■ **ASSIGNMENT**:
Each line of the data that mentions the string "config" needs to be identified and copied.

(Records from a dataset)
Lemma get_session_found (cfg : config) (b : backend) (pid : string)
    (w : world) (r : row) (blob : string) (v : pyval) :
  operational cfg b ->
  lookup_row pid (table w) = Some r ->
  session_data r = Some blob ->
  blob <> ""%string ->
  Json.loads blob = Some v ->
  v <> PNone ->
  get_session cfg b pid w
  = (Val (Some (length (heap w))),
     grown w (heap w ++ [v]) [Executed (SelectSession pid); CursorClosed; ConnClosed]).
Proof.
  intros (Hs & Hp & Hc & Hf) Hrow Hdata Hne Hloads Hv.
  destruct blob as [|c blob']; [done|]. clear Hne.
  unfold get_session, get_db_connection, lookup_row, grown in *. unfold_monad.
  rewrite Hs, Hp, Hc, Hf. cbn -[matching Json.loads].
  rewrite Hrow. cbn -[matching Json.loads].
  rewrite Hdata. cbn -[matching Json.loads].
  rewrite Hloads. destruct v; try done; cbn; rewrite <- !app_assoc; reflexivity.
Qed.

Lemma get_session_empty_object (cfg : config) (b : backend) (pid : string)
    (w : world) (r : row) :
  lookup_row pid (table w) = Some r ->
  session_data r = Some "{}"%string ->
  exists evs res hp,
    get_session cfg b pid w = (Val res, grown w hp evs)
    /\ writes evs = 0 /\ dispatches evs = 0
    /\ (res = None /\ hp = heap w
        \/ res = Some (length (heap w)) /\ hp = heap w ++ [PDict []]).
Proof.
  unfold lookup_row, grown. intros Hrow Hdata.
  unfold get_session, call. unfold mbind at 1. unfold M_bind at 1.
  rewrite get_db_connection_run. cbn [heap table pending cursor_var trace].
  destruct (acquire_failure cfg b) as [err|] eqn:Hacq.
  { eexists _, _, _. cbn. split; [reflexivity|]. split_and!; try done. by left. }
  unfold conn_of. unfold_monad. cbn [heap table pending cursor_var trace].
  destruct (String.eqb (scheme cfg) "sqlite"), (failure b) as [|[]| |];
    cbn -[matching]; rewrite ?Hrow; cbn; rewrite ?Hdata; cbn;
    (eexists _, _, _; split;
     [ rewrite <- ?app_assoc; reflexivity
     | split_and!; try done; first [by left | by right] ]).
Qed.

Lemma summarize_run (enc : string -> string) (rows : list row) :
  forall (results : list summary) (w : world),
  exists hp,
    match mapM (summary_of enc) rows with
    | Some l => summarize enc rows results w = (Val (results ++ l), grown w hp [])
    | None => exists e, summarize enc rows results w = (Exc e, grown w hp [])
    end.
Proof.
  induction rows as [|r rows IH]; intros results w.
  - exists (heap w). cbn. unfold grown. rewrite !app_nil_r. by destruct w.
  - assert (Hsum : summary_of enc r
                   = match loads (str_of_column (session_data r)) with
                     | Some (PDict d) =>
                         Some (Summary (enc (player_id r)) (display_name (player_id r))
                                 (default (PInt 0) (dict_get "last_modified" d)))
                     | _ => None
                     end) by reflexivity.
    change (mapM (summary_of enc) (r :: rows))
      with (y ← summary_of enc r; k ← mapM (summary_of enc) rows; mret (y :: k)).
    rewrite Hsum. clear Hsum. cbn [summarize].
    unfold json_loads, get_method, alloc, deref, raise, mbind, M_bind, mret, M_ret.
    destruct (loads (str_of_column (session_data r))) as [v|].
    2: { exists (heap w). cbn -[mapM summary_of summarize].
         eexists. unfold grown. rewrite app_nil_r. by destruct w. }
    destruct v as [| | | | |d|];
      try (cbn -[mapM summary_of summarize];
           rewrite ?lookup_app_r, ?Nat.sub_diag by done;
           cbn -[mapM summary_of summarize];
           eexists; eexists; unfold grown; rewrite app_nil_r; reflexivity).
    + exists (heap w). cbn -[mapM summary_of summarize].
      eexists. unfold grown. rewrite app_nil_r. by destruct w.
    + cbn -[mapM summary_of summarize].
      rewrite lookup_app_r, Nat.sub_diag by done.
      cbn -[mapM summary_of summarize].
      set (w' := World (heap w ++ [PDict d]) (table w) (pending w) (cursor_var w) (trace w)).
      destruct (IH (results ++ [Summary (enc (player_id r)) (display_name (player_id r))
                                  (default (PInt 0) (dict_get "last_modified" d))]) w')
        as (hp & Hrest).
      exists hp. destruct (mapM (summary_of enc) rows) as [l|];
        cbn -[summarize].
      * rewrite Hrest. by rewrite <- app_assoc.
      * exact Hrest.
Qed.

Lemma user_contents_entries (history : list pydict) (w : world) :
  Forall (fun e => is_Some (dict_get "content" e)) history ->
  user_contents (map PDict history) w = (Val (user_inputs history), w).
Proof.
  induction 1 as [|e history [content He] _ IH]; [done|].
  change (user_inputs (e :: history))
    with (match entry_input e with
          | Some y => y :: user_inputs history
          | None => user_inputs history
          end).
  cbn [map user_contents]. unfold entry_input.
  unfold mbind, M_bind, mret, M_ret.
  destruct (equals_str (dict_get "role" e) "user"); [|exact IH].
  rewrite He, IH. reflexivity.
Qed.

(** What [get_last_n_inputs] returns for a stored session with a history. *)
Lemma get_last_n_inputs_run (cfg : config) (b : backend) (pid : string) (n : Z)
    (w : world) (r : row) (blob : string) (d : pydict) (history : list pydict) :
  operational cfg b ->
  lookup_row pid (table w) = Some r ->
  session_data r = Some blob ->
  blob <> ""%string ->
  Json.loads blob = Some (PDict d) ->
  dict_get "internal_history" d = Some (PList (map PDict history)) ->
  Forall (fun e => is_Some (dict_get "content" e)) history ->
  outcome (get_last_n_inputs cfg b pid n) w
  = Val (slice_from (- n) (user_inputs history)).
Proof.
  intros Hop Hrow Hdata Hne Hloads Hhist Hwf.
  pose proof (get_session_found cfg b pid w r blob (PDict d)
                Hop Hrow Hdata Hne Hloads ltac:(done)) as Hget.
  unfold outcome, get_last_n_inputs. rewrite (bind_val _ _ _ _ _ Hget).
  unfold grown, truth, get_method, iterate, deref, mbind, M_bind, mret, M_ret.
  cbn [heap]. rewrite !lookup_app_r by done. rewrite !Nat.sub_diag.
  cbn [lookup list_lookup from_option id].
  assert (Htruthy : truthy (PDict d) = true).
  { destruct d; [done|reflexivity]. }
  rewrite Htruthy. cbn [negb heap].
  rewrite !lookup_app_r by done. rewrite !Nat.sub_diag.
  cbn [lookup list_lookup from_option id]. rewrite Hhist. cbn [from_option id].
  rewrite user_contents_entries by done. reflexivity.
Qed.

(** With at least one input asked for, the slice keeps the last [n]. *)
Lemma slice_from_last (n : Z) (xs : list pyval) :
  (0 < n)%Z ->
  slice_from (- n) xs = drop (length xs - Z.to_nat n) xs
  /\ length (slice_from (- n) xs) <= Z.to_nat n.
Proof.
  intros Hn. unfold slice_from.
  assert (Hneg : (- n <? 0)%Z = true) by (apply Z.ltb_lt; lia). rewrite Hneg.
  assert (Hidx : Z.to_nat (Z.max (Z.of_nat (length xs) + - n) 0)
                 = length xs - Z.to_nat n) by lia.
  rewrite Hidx. split; [done|]. rewrite length_drop. lia.
Qed.

(** *** Save, then read *)



(** *** A row that does not decode *)




(** *** The listing of recent sessions *)




(** *** The last inputs of a player *)

(** The row of alice after the save: the sample document with its stamp. *)
Example alice_saved_row :
  session_data <$> lookup_row "alice" (table alice_saved)
  = Some (Json.dumps (PDict (document ++ [("last_modified"%string, PInt 42)]))).
Proof. vm_compute. reflexivity. Qed.

(** C4 fails for [n = 0]: the slice [[-0:]] is the whole list, so asking
    for the last 0 inputs of alice, who entered two, returns both. *)
Theorem last_zero_inputs_are_all_inputs :
  outcome (get_last_n_inputs mysql_deployment answering "alice" 0) alice_saved
  = Val [PStr "a"; PStr "c"].
Proof. vm_compute. reflexivity. Qed.

(** The example of the specification: the last input of alice. *)
Example last_one_input :
  outcome (get_last_n_inputs mysql_deployment answering "alice" 1) alice_saved
  = Val [PStr "c"].
Proof. vm_compute. reflexivity. Qed.

(** *** Commit, then dispatch *)

(** C5.  [save_session] dispatches to the sinks at most once, never before
    the commit, and exactly when every step of the save went through; a
    failure of the acquisition, of the serialization, of the statement or
    of the commit leaves the sinks alone. *)
Theorem save_dispatches_after_commit (cfg : config) (b : backend) (now : Z)
    (pid : string) (doc : loc) (w : world) :
  let evs := events (save_session cfg b now pid doc) w in
  trace (after (save_session cfg b now pid doc) w) = trace w ++ evs
  /\ dispatches evs <= 1
  /\ dispatch_follows_commit false evs = true
  /\ dispatches evs = (if save_goes_through cfg b now doc w then 1 else 0).
Proof.
  destruct (save_session_run cfg b now pid doc w) as (evs & Hrun & Horder & Hcount).
  assert (Htrace : trace (snd (save_session cfg b now pid doc w)) = trace w ++ evs)
    by (by rewrite Hrun).
  cbn zeta. rewrite (events_app _ _ _ Htrace). unfold after.
  split_and!; try done. rewrite Hcount. destruct (save_goes_through _ _ _ _ _); lia.
Qed.

(** *** A save that fails *)

(** C6 fails when the document cannot be serialized: the [except] clause
    logs the [TypeError], and the [finally] clause then closes a [cursor]
    that was never assigned, which raises [UnboundLocalError] to the
    caller. *)
Theorem save_unserializable_raises :
  Json.dumps (PDict [("inventory"%string, PObject "set()"); ("last_modified"%string, PInt 42)]) = None
  /\ outcome (save_session mysql_deployment answering 42 "alice" 0) unserializable
     = Exc (UnboundLocalError "cursor").
Proof. vm_compute. done. Qed.
(** X8: [dist] memoizes: once it has answered for a pair, asking again for the
    pair, in either order, gives the same score and changes nothing, neither
    the cache nor the state of the linkage strategy. *)
Theorem dist_memoizes h i j s h' :
  is_Some (distCache h) → dist h i j = Ok (s, h') →
  dist h' i j = Ok (s, h') ∧ dist h' j i = Ok (s, h')
  ∧ cache_read (distCache h') (Z.min i j) (Z.max i j) = s.
Proof.
  intros Hc Hrun.
  destruct (dist_stores h i j s h' Hc Hrun) as (m & row & Hm & Hrow & Hs).
  assert (Hagain : dist h' i j = Ok (s, h')).
  { unfold dist. rewrite Hm.
    assert (Hpair : (if j <? i then (j, i) else (i, j))
                    = (Z.min i j, Z.max i j)).
    { destruct (Z.ltb_spec j i); f_equal; lia. }
    rewrite Hpair, Hrow, Hs. reflexivity. }
  split; [exact Hagain|]. split.
  - rewrite <- dist_cached_sym by (rewrite Hm; eauto). exact Hagain.
  - unfold cache_read. rewrite Hm, Hrow, Hs. reflexivity.
Qed.

(** The best-pair search ends either without a pair, on [MaxFloat64], or on a
    pair whose score is below [MaxFloat64] (so never on NaN). *)
Lemma best_pair_score h s p h' :
  best_pair h = Ok (s, p, h') →
  match p with
  | Some _ => (s <? MaxFloat64)%float = true
  | None => s = MaxFloat64
  end.
Proof.
  unfold best_pair. intros Hrun.
  apply (foldM_invariant
           (fun st : float * option (Z * Z) * HClustering L K C =>
              match st.1.2 with
              | Some _ => (st.1.1 <? MaxFloat64)%float = true
              | None => st.1.1 = MaxFloat64
              end)) in Hrun; [exact Hrun| |reflexivity].
  intros st c1 st' Hst Hin.
  apply (foldM_invariant
           (fun st : float * option (Z * Z) * HClustering L K C =>
              match st.1.2 with
              | Some _ => (st.1.1 <? MaxFloat64)%float = true
              | None => st.1.1 = MaxFloat64
              end)) in Hin; [exact Hin| |exact Hst].
  intros [[b p1] h1] c2 st2 Hst1 Hstep. simpl in *.
  bind_inv Hstep. destruct a as [score h2]. simpl in Hstep.
  injection Hstep as <-. unfold consider. simpl.
  destruct (score <? b)%float eqn:Hlt; simpl; [|exact Hst1].
  destruct p1; [|subst b; exact Hlt].
  eapply float_ltb_trans; eauto.
Qed.

Lemma MergeNext_Checker h b h' :
  MergeNext h = Ok (b, h') → hChecker h' = hChecker h.
Proof.
  unfold MergeNext. intros Hrun.
  bind_inv Hrun. destruct a as [[bestScore bestPair] h1]. simpl in Hrun.
  apply best_pair_same_setup in Ha. destruct Ha as (_ & Hchk & _).
  rewrite prepare_Checker in Hchk.
  destruct bestPair as [[c1 c2]|].
  - destruct (bestScore =? MaxFloat64)%float.
    { injection Hrun as <- <-. exact Hchk. }
    destruct (negb _).
    { injection Hrun as <- <-. exact Hchk. }
    destruct (distCache h1).
    + bind_inv Hrun. injection Hrun as <- <-.
      apply mergeAndUpdateAll_merges_once in Ha.
      destruct Ha as (cs & r & _ & _ & Hchk' & _). congruence.
    + bind_inv Hrun. destruct a as [cs r]. simpl in Hrun.
      injection Hrun as <- <-. exact Hchk.
  - injection Hrun as <- <-. exact Hchk.
Qed.

Lemma MergeNext_true_inv h h' :
  MergeNext h = Ok (true, h') →
  ∃ s c1 c2 h1 r,
    best_pair (prepare h) = Ok (s, Some (c1, c2), h1)
    ∧ (s <? MaxFloat64)%float = true
    ∧ Check (hChecker h) (hClusterSet h) c1 c2 s = true
    ∧ Merge (hClusterSet h) c1 c2 = Ok (hClusterSet h', r).
Proof.
  unfold MergeNext. intros Hrun.
  bind_inv Hrun. destruct a as [[s p] h1]. simpl in Hrun.
  pose proof (best_pair_score _ _ _ _ Ha) as Hs.
  pose proof (best_pair_same_setup _ _ _ Ha) as (Hcs & Hchk & _).
  rewrite prepare_ClusterSet in Hcs. rewrite prepare_Checker in Hchk.
  destruct p as [[c1 c2]|]; [|discriminate].
  destruct (s =? MaxFloat64)%float; [discriminate|].
  destruct (Check (hChecker h1) (hClusterSet h1) c1 c2 s) eqn:Hck;
    [|discriminate]. simpl in Hrun.
  rewrite Hchk, Hcs in Hck.
  destruct (distCache h1).
  - bind_inv Hrun. injection Hrun as <-.
    apply mergeAndUpdateAll_merges_once in Ha0.
    destruct Ha0 as (cs & r & Hm & Hcs' & _). rewrite Hcs in Hm.
    exists s, c1, c2, h1, r. rewrite Hcs'. auto.
  - bind_inv Hrun. destruct a as [cs r]. simpl in Hrun. rewrite Hcs in Ha0.
    injection Hrun as <-. exists s, c1, c2, h1, r. simpl. auto.
Qed.

(** X10: A merge is made only on the pair the search ended on, only when its
    score is below [MaxFloat64], and only after the checker has agreed to it
    on the data source as it was before the merge. *)
Theorem MergeNext_merges_with_consent h h' :
  MergeNext h = Ok (true, h') →
  ∃ s c1 c2 h1 r,
    best_pair (prepare h) = Ok (s, Some (c1, c2), h1)
    ∧ (s <? MaxFloat64)%float = true
    ∧ Check (hChecker h) (hClusterSet h) c1 c2 s = true
    ∧ Merge (hClusterSet h) c1 c2 = Ok (hClusterSet h', r).
Proof. exact (MergeNext_true_inv h h'). Qed.

End SearchAndMerge.

(** ** The distance-map data source: [Merge], construction, enumeration *)

Lemma index_Ok_lookup {A : Type} (s : list A) (i : Z) (a : A) :
  index s i = Ok a ↔ 0 ≤ i ∧ s !! Z.to_nat i = Some a.
Proof.
  unfold index. destruct (Z.ltb_spec i 0).
  - split; [discriminate|lia].
  - destruct (s !! Z.to_nat i); split; try discriminate; try tauto.
    + intros [= ->]. auto.
    + intros [_ [= ->]]. reflexivity.
    + intros [_ [=]].
Qed.

Lemma index_lookup {A : Type} (s : list A) (i : Z) (a : A) :
  0 ≤ i → s !! Z.to_nat i = Some a → index s i = Ok a.
Proof. intros. apply index_Ok_lookup. auto. Qed.

Section DistMapMerge.

Context {ClusterItem : Type} `{Countable ClusterItem}.

Implicit Types d : distMapClusterSet ClusterItem.

Lemma distMap_Merge_distinct d i j (clo chi cx : list ClusterItem) :
  i ≠ j → 0 ≤ Z.min i j →
  clusters d !! Z.to_nat (Z.min i j) = Some clo →
  clusters d !! Z.to_nat (Z.max i j) = Some chi →
  clusters d !! Z.to_nat (distMap_Count d - 1) = Some cx →
  distMap_Merge d i j
  = Ok ({| data := data d;
           clusters :=
             take (Z.to_nat (distMap_Count d - 1))
               (<[Z.to_nat (Z.min i j) := (clo ++ chi)%list]>
                  (<[Z.to_nat (Z.max i j) := cx]> (clusters d))) |},
        (Z.min i j, distMap_Count d - 1)).
Proof.
  intros Hne Hlo Hclo Hchi Hcx. unfold distMap_Merge, distMap_Count in *.
  assert (Hpair : (if j <? i then (j, i) else (i, j)) = (Z.min i j, Z.max i j)).
  { destruct (Z.ltb_spec j i); f_equal; lia. }
  rewrite Hpair. clear Hpair.
  assert (Hlt : Z.min i j < Z.max i j) by lia.
  remember (Z.min i j) as lo eqn:Elo. remember (Z.max i j) as hi eqn:Ehi.
  clear Elo Ehi Hne.
  remember (Z.of_nat (length (clusters d)) - 1) as x eqn:Ex.
  pose proof (lookup_lt_Some _ _ _ Hchi) as Hhi.
  destruct (Z.ltb_spec hi x) as [Hhx|Hhx].
  - rewrite (index_lookup _ hi chi ltac:(lia) Hchi).
    rewrite (index_lookup _ x cx ltac:(lia) Hcx). simpl.
    rewrite (index_lookup _ lo clo) by
      (try lia; rewrite !list_lookup_insert_ne by lia; exact Hclo).
    rewrite (index_lookup _ x chi) by
      (try lia; rewrite list_lookup_insert_ne by lia;
       apply list_lookup_insert_eq; lia).
    simpl. do 3 f_equal.
    rewrite (list_insert_insert_ne _ (Z.to_nat hi) (Z.to_nat x)) by lia.
    rewrite (list_insert_insert_ne _ (Z.to_nat lo) (Z.to_nat x)) by lia.
    rewrite take_insert_ge by lia. reflexivity.
  - assert (hi = x) by lia. subst hi. simpl.
    rewrite (index_lookup _ lo clo) by (try lia; exact Hclo).
    rewrite (index_lookup _ _ chi) by (try lia; exact Hchi). simpl.
    assert (cx = chi) by congruence.
    subst cx. rewrite (list_insert_id _ _ _ Hchi). reflexivity.
Qed.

■ **RESPONSE**:
Lemma get_session_found (cfg : config) (b : backend) (pid : string)
Lemma get_session_empty_object (cfg : config) (b : backend) (pid : string)
Lemma get_last_n_inputs_run (cfg : config) (b : backend) (pid : string) (n : Z)
Theorem save_dispatches_after_commit (cfg : config) (b : backend) (now : Z)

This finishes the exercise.